Normalization is a standard process used to model your data tables with certain rules to deal with redundancy of data and anomalies. In simpler words, if you normalize your data sets, you end up creating multiple relational tables which can be joined at the run time to produce the results. Joins are expensive and difficult operations to perform and are one of the common reasons for performance issues. Because of that, it’s a good idea to avoid highly normalized table structures because they require join queries to derive the desired metrics.

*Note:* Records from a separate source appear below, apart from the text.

(** * The MDS open file table (src/mds/OpenFileTable.cc)

    A shallow embedding of [OpenFileTable]: the reference-counted anchor
    map with its dirty set, the commit planner, the loader, the two-phase
    prefetch driver and the [should_log_open] predicate, followed by the
    properties of the specification that are stated about them.

    Conventions.
    - [inodeno_t] and the 64-bit log sequence numbers are [N]; ranks, error
      codes and reference counts are [Z].
    - [std::map] is a [gmap]; where the code iterates a map the model walks
      its entries in ascending key order.
    - A failed [assert] (or a null dereference) aborts the MDS: the
      reference engine and the commit planner return [None] there, the
      loader and the prefetch driver [Abort].
    - Counters ([nref], [num_opening_inodes], [num_pending_commit]) are
      unbounded integers; [write_size], an [unsigned], wraps at 32 bits. *)

From Stdlib Require Import ZArith NArith Lia Ascii String.
From stdpp Require Import base option list gmap sets strings sorting.

#[local] Set Warnings "-clear-no-such-hyp".
Local Open Scope Z_scope.

(** ** Data model *)

Definition inodeno_t := N.
Bind Scope N_scope with inodeno_t.
Definition mds_rank_t := Z.
Definition bufferlist := list Byte.byte.

(** Modelled from the spec: the rank constant [MDS_RANK_NONE] (mdstypes.h is
    not part of the sources): the "unknown" authority sentinel. *)
Definition MDS_RANK_NONE : mds_rank_t := -1.

(** Modelled from the spec: the dirent type tag of a directory ([DT_DIR] of
    dirent.h), the value that tells directories from non-directories. *)
Definition DT_DIR : N := 4%N.

(** Modelled from the spec: [DIRTY_NEW] (OpenFileTable.h is not part of the
    sources) is the only flag of a dirty entry, one bit. *)
Definition DIRTY_NEW : Z := 1.

Module Anchor.
(** Modelled from the spec: [struct Anchor] (Anchor.h is not part of the
    sources), with the fields the spec lists. *)
Record t : Type := mk {
  ino : inodeno_t;
  dirino : inodeno_t;
  d_name : string;
  d_type : N;
  nref : Z;
  auth : mds_rank_t;
}.

Definition set_nref (n : Z) (a : t) : t :=
  mk (ino a) (dirino a) (d_name a) (d_type a) n (auth a).
Definition set_auth (r : mds_rank_t) (a : t) : t :=
  mk (ino a) (dirino a) (d_name a) (d_type a) (nref a) r.
Definition set_parent (d : inodeno_t) (n : string) (a : t) : t :=
  mk (ino a) d n (d_type a) (nref a) (auth a).

(** The five-argument constructor used by [get_ref]; [auth] starts
    unknown. *)
Definition make (i d : inodeno_t) (n : string) (ty : N) (r : Z) : t :=
  mk i d n ty r MDS_RANK_NONE.

(** The default-constructed anchor the loader decodes into. *)
Definition default : t := mk 0%N 0%N "" 0%N 0 MDS_RANK_NONE.

(** Modelled from the spec: [operator==] on anchors (Anchor.h).  Two
    anchors are equal when their persisted image is: [nref] and [auth]
    are not persisted and do not take part. *)
Definition eqb (l r : t) : bool :=
  bool_decide (ino l = ino r) && bool_decide (dirino l = dirino r)
  && bool_decide (d_name l = d_name r) && bool_decide (d_type l = d_type r).
End Anchor.

(** The part of an in-memory inode the table looks at: its number, its type,
    the sequence at which it was last journaled, and its primary parent
    dentry (name and directory inode), if it is linked. *)
#[local] Unset Elimination Schemes.
Inductive CInode : Type :=
  | mk_CInode (ino : inodeno_t) (d_type : N) (last_journaled : N)
              (parent_dn : option (string * CInode)).
#[local] Set Elimination Schemes.

Module Inode.
Definition ino (i : CInode) : inodeno_t :=
  match i with mk_CInode n _ _ _ => n end.
Definition d_type (i : CInode) : N :=
  match i with mk_CInode _ t _ _ => t end.
Definition last_journaled (i : CInode) : N :=
  match i with mk_CInode _ _ s _ => s end.
Definition get_parent_dn (i : CInode) : option (string * CInode) :=
  match i with mk_CInode _ _ _ dn => dn end.
(** [in->is_dir()]: the inode's mode is a directory's, which is what its
    dirent type [in->d_type()] says. *)
Definition is_dir (i : CInode) : bool := bool_decide (d_type i = DT_DIR).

3. Compress map/reduce output:

Compression techniques significantly reduce the intermediate data volume, which internally reduces the amount of data transfers between mappers and reducers. All this generally occurs over the network. Compression can be applied on the mapper and reducer output individually. Keep in mind that gzip compressed files are not splittable. That means this should be applied with caution. A compressed file size should not be larger than a few hundred megabytes. Otherwise it can potentially lead to an imbalanced job. Other options of compression codec could be snappy, lzo, bzip, etc.

• For map output compression set mapred.compress.map.output to true
• For job output compression set mapred.output.compress to true

For more functions, check out the Hive Cheat Sheet.

4. Map join:

Map joins are really efficient if a table on the other side of a join is small enough to fit in the memory. Hive supports a parameter, hive.auto.convert.join, which when it’s set to “true” suggests that Hive try to map join automatically. When using this parameter, be sure the auto convert is enabled in the Hive environment.

5. Bucketing:

Bucketing improves the join performance if the bucket key and join keys are common. Bucketing in Hive distributes the data in different buckets based on the hash results on the bucket key. It also reduces the I/O scans during the join process if the process is happening on the same keys (columns).
Additionally it’s important to ensure the bucketing flag is set (SET hive.enforce.bucketing=true;) every time before writing data to the bucketed table. To leverage the bucketing in the join operation we should SET hive.optimize.bucketmapjoin=true. This setting hints to Hive to do bucket level join during the map stage join. It also reduces the scan cycles to find a particular key because bucketing ensures that the key is present in a certain bucket.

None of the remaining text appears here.